Task details: First find the line with "(* ===== verification/Seccomp.v ===== *)" in the entries below, then set down exactly every line through the line with "Chown | DacOverride", that line included.

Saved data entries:
'''

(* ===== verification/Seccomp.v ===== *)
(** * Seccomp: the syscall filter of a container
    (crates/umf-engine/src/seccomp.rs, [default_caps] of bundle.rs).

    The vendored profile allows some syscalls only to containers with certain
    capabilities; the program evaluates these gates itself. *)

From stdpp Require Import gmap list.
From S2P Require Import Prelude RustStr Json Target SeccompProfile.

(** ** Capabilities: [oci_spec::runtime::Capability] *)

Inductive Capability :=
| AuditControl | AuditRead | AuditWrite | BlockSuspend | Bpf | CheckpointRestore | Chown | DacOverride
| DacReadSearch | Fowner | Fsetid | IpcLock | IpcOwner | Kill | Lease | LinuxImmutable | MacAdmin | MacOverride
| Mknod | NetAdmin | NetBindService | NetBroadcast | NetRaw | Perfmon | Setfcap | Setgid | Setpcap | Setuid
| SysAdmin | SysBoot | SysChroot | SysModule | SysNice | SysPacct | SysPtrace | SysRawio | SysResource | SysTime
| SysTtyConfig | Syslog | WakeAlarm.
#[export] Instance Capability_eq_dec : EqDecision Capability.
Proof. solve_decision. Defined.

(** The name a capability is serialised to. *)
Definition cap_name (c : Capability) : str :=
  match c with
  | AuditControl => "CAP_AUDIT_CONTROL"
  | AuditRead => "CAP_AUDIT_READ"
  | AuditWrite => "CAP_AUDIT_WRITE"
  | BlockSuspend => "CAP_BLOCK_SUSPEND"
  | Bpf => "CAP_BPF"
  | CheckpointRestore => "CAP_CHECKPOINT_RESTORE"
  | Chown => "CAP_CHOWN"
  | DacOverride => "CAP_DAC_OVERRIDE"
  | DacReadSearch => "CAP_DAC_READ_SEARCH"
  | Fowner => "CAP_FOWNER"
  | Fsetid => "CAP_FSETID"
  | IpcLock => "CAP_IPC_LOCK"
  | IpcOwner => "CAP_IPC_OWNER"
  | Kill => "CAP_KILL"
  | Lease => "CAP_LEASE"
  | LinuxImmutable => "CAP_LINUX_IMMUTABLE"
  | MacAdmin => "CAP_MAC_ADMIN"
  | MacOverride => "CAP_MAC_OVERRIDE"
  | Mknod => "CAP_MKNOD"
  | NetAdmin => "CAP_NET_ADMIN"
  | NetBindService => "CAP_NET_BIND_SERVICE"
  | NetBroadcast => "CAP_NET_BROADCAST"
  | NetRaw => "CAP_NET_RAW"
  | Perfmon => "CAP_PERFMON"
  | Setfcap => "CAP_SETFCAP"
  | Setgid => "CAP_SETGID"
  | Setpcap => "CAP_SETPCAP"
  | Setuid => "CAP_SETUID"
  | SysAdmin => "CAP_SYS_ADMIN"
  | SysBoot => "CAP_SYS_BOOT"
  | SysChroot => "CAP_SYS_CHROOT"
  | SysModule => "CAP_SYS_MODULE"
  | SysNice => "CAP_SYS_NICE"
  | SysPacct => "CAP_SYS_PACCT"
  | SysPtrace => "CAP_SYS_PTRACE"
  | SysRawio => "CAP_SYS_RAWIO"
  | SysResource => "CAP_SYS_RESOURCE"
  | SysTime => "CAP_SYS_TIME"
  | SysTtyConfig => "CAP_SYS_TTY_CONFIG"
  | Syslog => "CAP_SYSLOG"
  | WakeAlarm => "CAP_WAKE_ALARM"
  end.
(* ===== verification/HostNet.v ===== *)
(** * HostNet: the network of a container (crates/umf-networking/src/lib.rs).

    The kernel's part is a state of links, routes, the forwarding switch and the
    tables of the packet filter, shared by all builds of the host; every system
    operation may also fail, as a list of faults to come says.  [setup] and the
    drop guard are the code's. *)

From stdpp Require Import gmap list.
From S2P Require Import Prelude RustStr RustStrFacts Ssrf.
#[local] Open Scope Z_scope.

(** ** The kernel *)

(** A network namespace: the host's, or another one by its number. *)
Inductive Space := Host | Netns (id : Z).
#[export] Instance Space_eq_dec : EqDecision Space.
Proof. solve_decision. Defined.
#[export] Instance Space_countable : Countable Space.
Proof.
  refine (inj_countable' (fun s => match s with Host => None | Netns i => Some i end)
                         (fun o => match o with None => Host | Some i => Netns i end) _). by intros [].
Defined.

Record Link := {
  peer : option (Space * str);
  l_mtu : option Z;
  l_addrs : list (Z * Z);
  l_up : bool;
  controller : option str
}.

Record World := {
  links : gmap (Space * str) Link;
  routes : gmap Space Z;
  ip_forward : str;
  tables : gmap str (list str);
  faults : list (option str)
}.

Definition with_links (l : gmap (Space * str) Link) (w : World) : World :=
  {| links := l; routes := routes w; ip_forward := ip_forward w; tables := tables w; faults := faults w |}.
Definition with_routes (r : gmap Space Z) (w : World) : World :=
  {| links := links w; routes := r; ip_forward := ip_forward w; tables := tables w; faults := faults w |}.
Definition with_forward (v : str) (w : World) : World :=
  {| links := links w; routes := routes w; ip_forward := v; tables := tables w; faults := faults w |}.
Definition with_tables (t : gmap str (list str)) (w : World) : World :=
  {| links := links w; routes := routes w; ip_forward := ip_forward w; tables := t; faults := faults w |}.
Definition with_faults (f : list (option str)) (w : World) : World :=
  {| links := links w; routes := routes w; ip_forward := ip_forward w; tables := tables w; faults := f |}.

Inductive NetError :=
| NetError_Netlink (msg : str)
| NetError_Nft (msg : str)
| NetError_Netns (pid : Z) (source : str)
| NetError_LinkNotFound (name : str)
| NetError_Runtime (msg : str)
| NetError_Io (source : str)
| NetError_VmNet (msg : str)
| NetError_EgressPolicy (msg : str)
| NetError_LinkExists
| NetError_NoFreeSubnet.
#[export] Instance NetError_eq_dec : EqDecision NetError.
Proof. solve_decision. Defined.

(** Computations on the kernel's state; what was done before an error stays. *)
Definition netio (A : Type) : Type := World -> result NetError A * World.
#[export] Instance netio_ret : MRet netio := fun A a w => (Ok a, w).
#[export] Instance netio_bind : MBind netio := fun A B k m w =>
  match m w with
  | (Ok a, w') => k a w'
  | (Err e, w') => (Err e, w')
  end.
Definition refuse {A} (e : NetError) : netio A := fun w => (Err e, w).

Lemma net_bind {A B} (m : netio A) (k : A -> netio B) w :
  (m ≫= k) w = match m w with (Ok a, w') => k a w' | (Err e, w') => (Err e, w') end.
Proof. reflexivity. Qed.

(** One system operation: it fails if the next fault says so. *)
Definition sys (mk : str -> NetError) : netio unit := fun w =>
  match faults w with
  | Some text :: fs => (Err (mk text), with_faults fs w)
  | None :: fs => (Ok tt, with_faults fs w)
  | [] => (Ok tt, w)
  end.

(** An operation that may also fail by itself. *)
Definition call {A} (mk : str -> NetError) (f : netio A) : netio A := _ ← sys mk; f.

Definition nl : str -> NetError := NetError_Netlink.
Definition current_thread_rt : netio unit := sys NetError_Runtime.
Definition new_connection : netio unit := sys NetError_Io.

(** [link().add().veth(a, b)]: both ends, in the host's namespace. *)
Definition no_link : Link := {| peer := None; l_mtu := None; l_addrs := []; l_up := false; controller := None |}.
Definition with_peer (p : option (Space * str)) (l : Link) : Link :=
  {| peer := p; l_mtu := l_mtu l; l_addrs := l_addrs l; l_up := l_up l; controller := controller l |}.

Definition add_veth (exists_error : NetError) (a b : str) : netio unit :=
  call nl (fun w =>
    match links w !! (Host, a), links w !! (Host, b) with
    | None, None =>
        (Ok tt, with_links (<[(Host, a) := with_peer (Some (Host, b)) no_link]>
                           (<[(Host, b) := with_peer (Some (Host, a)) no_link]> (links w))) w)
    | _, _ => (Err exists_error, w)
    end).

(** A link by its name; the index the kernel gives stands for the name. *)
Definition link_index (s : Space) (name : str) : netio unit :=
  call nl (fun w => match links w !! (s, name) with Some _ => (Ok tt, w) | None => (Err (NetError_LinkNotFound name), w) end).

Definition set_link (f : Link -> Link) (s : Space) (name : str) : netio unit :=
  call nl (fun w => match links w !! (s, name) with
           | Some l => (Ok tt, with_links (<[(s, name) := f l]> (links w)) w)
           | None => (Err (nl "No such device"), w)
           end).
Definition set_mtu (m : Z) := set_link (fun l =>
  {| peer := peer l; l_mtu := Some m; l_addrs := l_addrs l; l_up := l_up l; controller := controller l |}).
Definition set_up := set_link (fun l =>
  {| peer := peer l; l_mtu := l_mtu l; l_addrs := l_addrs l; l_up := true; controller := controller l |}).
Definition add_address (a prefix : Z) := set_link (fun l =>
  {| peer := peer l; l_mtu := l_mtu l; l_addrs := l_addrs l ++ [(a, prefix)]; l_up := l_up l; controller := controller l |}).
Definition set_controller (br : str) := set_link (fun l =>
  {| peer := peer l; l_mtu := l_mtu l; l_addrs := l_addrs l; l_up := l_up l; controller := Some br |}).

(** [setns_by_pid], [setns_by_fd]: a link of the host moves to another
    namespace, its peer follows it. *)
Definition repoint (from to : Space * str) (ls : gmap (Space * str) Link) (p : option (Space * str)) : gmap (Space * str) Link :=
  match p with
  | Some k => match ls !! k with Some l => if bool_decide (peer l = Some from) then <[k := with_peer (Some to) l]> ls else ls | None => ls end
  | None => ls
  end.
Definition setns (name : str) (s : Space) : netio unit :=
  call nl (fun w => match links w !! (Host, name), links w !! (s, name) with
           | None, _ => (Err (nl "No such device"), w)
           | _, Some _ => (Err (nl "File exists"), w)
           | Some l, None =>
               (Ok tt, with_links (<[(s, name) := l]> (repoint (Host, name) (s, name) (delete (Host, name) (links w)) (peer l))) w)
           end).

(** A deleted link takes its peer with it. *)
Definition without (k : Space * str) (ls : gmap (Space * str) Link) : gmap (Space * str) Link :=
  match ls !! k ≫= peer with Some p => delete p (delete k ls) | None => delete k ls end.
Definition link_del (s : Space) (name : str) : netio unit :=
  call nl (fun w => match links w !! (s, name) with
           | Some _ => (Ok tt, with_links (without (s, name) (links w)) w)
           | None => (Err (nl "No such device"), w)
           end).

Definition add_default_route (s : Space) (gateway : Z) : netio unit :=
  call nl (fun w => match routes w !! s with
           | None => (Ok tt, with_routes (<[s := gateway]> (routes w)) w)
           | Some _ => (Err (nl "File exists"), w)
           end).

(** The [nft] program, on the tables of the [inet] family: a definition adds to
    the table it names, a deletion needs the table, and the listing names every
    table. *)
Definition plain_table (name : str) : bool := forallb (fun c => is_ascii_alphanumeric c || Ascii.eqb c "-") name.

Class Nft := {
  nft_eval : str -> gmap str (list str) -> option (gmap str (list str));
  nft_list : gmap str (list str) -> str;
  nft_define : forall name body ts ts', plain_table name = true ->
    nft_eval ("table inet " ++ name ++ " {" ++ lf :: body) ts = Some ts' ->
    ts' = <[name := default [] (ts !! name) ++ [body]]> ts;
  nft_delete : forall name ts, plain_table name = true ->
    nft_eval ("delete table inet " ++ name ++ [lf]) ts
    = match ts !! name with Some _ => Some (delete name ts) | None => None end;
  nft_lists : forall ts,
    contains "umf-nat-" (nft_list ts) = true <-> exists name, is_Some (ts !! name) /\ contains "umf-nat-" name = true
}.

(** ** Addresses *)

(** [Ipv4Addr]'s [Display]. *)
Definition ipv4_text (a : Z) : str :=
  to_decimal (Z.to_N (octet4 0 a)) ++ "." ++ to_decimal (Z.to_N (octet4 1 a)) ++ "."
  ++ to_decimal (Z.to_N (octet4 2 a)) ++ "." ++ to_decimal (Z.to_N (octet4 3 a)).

'''
'''

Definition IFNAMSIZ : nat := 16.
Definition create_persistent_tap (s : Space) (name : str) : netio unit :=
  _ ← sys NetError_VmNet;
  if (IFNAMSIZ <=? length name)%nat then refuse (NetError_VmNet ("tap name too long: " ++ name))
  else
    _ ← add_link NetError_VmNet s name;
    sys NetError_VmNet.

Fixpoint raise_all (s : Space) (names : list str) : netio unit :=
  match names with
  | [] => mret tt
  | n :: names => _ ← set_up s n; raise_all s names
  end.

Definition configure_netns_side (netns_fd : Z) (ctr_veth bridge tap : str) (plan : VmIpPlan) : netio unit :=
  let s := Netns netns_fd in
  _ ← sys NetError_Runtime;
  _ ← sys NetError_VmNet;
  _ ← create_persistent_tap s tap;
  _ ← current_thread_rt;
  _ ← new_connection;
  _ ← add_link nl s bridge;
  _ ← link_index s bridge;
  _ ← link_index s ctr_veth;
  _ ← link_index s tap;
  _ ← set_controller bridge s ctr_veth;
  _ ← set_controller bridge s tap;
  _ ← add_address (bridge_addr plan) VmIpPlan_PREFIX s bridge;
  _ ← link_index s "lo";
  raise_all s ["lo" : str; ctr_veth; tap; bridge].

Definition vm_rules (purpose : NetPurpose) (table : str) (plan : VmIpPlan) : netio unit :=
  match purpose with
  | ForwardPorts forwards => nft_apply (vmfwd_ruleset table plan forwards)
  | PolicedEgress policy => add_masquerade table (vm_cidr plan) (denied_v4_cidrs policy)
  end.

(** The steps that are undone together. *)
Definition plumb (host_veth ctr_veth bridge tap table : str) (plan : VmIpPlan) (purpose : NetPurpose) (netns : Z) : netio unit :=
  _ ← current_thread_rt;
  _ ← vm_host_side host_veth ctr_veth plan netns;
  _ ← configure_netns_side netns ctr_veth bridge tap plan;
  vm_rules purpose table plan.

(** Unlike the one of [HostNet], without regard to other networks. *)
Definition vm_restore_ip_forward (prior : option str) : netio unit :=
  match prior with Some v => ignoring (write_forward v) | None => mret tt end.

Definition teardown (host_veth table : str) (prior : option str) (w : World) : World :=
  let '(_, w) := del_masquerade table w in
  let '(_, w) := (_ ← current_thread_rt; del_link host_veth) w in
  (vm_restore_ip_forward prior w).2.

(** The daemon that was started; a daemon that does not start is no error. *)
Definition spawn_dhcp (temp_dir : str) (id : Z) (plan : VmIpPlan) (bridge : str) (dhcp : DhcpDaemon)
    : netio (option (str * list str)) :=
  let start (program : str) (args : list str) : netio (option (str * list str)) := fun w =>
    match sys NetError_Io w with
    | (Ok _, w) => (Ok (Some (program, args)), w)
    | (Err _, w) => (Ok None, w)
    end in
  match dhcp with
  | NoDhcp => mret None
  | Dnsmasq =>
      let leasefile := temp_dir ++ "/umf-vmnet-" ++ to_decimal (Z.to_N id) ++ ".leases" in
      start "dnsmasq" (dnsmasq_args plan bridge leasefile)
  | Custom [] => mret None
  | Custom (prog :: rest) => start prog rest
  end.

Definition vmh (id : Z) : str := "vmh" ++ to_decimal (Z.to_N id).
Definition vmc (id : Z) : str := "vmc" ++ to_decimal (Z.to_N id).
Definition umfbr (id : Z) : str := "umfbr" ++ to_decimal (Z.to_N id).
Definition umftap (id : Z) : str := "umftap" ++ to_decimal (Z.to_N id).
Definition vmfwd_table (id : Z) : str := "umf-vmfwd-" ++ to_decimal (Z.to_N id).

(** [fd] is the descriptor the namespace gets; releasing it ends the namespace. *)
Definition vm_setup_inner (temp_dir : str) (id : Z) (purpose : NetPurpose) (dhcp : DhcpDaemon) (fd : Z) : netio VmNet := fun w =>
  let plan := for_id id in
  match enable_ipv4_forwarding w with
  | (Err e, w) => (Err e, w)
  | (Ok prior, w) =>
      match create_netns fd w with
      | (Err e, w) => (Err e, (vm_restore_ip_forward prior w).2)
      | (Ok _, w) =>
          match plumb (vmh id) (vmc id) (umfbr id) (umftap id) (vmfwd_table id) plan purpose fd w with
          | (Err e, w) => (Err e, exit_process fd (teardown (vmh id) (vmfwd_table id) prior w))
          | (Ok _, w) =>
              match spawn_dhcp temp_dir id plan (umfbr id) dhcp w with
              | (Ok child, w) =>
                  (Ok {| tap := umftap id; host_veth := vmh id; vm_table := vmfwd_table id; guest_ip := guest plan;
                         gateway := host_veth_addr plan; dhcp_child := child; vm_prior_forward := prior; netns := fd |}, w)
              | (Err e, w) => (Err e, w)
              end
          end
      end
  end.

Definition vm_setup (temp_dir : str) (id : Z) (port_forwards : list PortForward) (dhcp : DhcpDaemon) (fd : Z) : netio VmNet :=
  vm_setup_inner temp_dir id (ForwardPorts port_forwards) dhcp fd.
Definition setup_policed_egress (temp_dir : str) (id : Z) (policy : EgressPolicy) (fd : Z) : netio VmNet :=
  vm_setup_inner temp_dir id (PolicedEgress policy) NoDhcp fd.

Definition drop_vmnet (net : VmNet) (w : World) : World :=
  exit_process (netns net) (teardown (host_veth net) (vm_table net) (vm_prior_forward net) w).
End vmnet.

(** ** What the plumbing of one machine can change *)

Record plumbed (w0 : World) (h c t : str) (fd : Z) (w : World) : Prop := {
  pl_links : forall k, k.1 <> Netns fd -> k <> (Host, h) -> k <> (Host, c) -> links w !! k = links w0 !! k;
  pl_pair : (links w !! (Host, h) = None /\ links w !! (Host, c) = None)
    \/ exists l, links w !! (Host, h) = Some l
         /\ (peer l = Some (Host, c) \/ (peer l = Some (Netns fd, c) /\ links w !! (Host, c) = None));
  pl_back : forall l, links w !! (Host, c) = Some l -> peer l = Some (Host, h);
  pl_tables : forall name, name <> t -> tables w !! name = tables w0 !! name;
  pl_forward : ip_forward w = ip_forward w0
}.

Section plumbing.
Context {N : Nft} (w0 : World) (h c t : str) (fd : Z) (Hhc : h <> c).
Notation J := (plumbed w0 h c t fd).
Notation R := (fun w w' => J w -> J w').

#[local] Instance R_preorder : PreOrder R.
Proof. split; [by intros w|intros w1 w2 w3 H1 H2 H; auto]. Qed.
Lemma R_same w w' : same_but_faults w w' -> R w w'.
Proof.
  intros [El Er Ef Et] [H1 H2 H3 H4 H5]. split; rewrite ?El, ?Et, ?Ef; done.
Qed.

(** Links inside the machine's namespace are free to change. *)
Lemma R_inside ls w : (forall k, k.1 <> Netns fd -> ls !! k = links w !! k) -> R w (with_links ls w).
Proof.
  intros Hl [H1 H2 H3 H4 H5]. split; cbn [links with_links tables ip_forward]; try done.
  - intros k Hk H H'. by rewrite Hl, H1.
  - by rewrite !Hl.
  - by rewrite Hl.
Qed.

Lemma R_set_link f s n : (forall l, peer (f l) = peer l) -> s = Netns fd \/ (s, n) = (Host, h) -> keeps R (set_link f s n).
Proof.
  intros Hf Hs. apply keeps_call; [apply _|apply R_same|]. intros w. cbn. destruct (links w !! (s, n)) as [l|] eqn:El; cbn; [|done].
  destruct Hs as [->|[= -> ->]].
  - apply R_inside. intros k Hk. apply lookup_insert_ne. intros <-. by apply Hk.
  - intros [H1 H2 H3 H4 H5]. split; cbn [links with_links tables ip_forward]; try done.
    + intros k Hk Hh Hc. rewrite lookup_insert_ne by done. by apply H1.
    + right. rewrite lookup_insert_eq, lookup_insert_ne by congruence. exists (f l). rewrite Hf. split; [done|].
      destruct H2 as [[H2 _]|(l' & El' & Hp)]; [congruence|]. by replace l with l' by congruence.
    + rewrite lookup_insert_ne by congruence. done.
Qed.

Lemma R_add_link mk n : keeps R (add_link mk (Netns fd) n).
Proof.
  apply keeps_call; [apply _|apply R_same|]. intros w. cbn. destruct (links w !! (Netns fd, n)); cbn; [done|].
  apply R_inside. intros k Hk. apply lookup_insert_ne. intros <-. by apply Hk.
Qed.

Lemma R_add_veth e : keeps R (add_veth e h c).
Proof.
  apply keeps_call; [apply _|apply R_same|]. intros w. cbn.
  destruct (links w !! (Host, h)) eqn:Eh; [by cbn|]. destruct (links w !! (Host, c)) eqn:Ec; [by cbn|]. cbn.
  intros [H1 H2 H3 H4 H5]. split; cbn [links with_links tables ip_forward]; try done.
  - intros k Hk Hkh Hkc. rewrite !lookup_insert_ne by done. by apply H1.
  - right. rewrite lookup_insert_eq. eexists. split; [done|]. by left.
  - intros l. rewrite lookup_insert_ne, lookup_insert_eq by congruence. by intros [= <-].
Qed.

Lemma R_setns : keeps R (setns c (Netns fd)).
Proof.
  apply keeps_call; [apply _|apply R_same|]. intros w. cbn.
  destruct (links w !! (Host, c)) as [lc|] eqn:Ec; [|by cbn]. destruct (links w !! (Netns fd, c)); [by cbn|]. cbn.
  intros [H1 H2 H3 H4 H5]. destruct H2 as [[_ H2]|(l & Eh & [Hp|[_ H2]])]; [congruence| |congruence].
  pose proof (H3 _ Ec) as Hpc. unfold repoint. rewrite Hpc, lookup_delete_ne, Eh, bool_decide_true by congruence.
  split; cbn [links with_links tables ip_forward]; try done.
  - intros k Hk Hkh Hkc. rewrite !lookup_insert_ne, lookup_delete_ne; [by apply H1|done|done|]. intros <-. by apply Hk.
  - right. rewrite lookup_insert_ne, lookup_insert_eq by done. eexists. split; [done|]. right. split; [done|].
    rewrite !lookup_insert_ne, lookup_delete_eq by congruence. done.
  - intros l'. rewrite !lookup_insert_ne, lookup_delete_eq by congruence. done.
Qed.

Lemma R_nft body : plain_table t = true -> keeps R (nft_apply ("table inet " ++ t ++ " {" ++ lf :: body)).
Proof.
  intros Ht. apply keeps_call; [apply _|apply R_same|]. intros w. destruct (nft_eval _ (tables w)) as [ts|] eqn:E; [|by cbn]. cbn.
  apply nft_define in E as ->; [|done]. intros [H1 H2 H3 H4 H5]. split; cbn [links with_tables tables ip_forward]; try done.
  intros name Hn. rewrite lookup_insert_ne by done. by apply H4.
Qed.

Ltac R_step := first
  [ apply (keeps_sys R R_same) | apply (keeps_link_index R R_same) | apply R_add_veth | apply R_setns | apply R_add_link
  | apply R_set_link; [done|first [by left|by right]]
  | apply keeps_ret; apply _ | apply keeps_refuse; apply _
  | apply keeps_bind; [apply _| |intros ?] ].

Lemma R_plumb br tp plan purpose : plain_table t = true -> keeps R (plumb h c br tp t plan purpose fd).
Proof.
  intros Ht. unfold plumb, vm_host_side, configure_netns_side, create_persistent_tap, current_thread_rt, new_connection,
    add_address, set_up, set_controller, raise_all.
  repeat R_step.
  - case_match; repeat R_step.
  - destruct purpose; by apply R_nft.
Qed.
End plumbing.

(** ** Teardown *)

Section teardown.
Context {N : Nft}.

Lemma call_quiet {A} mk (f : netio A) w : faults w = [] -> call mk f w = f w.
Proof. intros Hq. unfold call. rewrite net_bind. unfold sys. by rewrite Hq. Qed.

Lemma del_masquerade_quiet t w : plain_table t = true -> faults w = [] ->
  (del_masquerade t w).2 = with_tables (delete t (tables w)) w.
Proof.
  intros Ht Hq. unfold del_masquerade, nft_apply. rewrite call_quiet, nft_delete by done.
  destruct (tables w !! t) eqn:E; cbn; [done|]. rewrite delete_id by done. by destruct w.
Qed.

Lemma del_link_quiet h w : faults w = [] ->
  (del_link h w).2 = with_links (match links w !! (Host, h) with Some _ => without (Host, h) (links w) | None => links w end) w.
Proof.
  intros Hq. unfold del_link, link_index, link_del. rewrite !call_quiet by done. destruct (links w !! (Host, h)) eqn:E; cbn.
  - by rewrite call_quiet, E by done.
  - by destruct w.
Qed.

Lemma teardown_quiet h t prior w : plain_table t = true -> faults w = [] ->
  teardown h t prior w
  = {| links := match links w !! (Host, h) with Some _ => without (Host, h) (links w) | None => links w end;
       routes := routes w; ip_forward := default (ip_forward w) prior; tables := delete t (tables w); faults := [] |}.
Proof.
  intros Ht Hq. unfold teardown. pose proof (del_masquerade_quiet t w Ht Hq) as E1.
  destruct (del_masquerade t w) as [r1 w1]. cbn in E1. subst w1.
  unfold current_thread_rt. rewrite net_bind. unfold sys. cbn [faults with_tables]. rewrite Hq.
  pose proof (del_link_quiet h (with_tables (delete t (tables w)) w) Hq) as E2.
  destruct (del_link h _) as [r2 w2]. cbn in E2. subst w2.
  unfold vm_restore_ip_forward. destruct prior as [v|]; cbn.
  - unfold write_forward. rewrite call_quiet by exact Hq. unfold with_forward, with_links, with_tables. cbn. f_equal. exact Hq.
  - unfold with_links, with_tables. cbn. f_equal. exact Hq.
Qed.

'''

Answer space:
(* ===== verification/Seccomp.v ===== *)
(** * Seccomp: the syscall filter of a container
    (crates/umf-engine/src/seccomp.rs, [default_caps] of bundle.rs).

    The vendored profile allows some syscalls only to containers with certain
    capabilities; the program evaluates these gates itself. *)

From stdpp Require Import gmap list.
From S2P Require Import Prelude RustStr Json Target SeccompProfile.

(** ** Capabilities: [oci_spec::runtime::Capability] *)

Inductive Capability :=
| AuditControl | AuditRead | AuditWrite | BlockSuspend | Bpf | CheckpointRestore | Chown | DacOverride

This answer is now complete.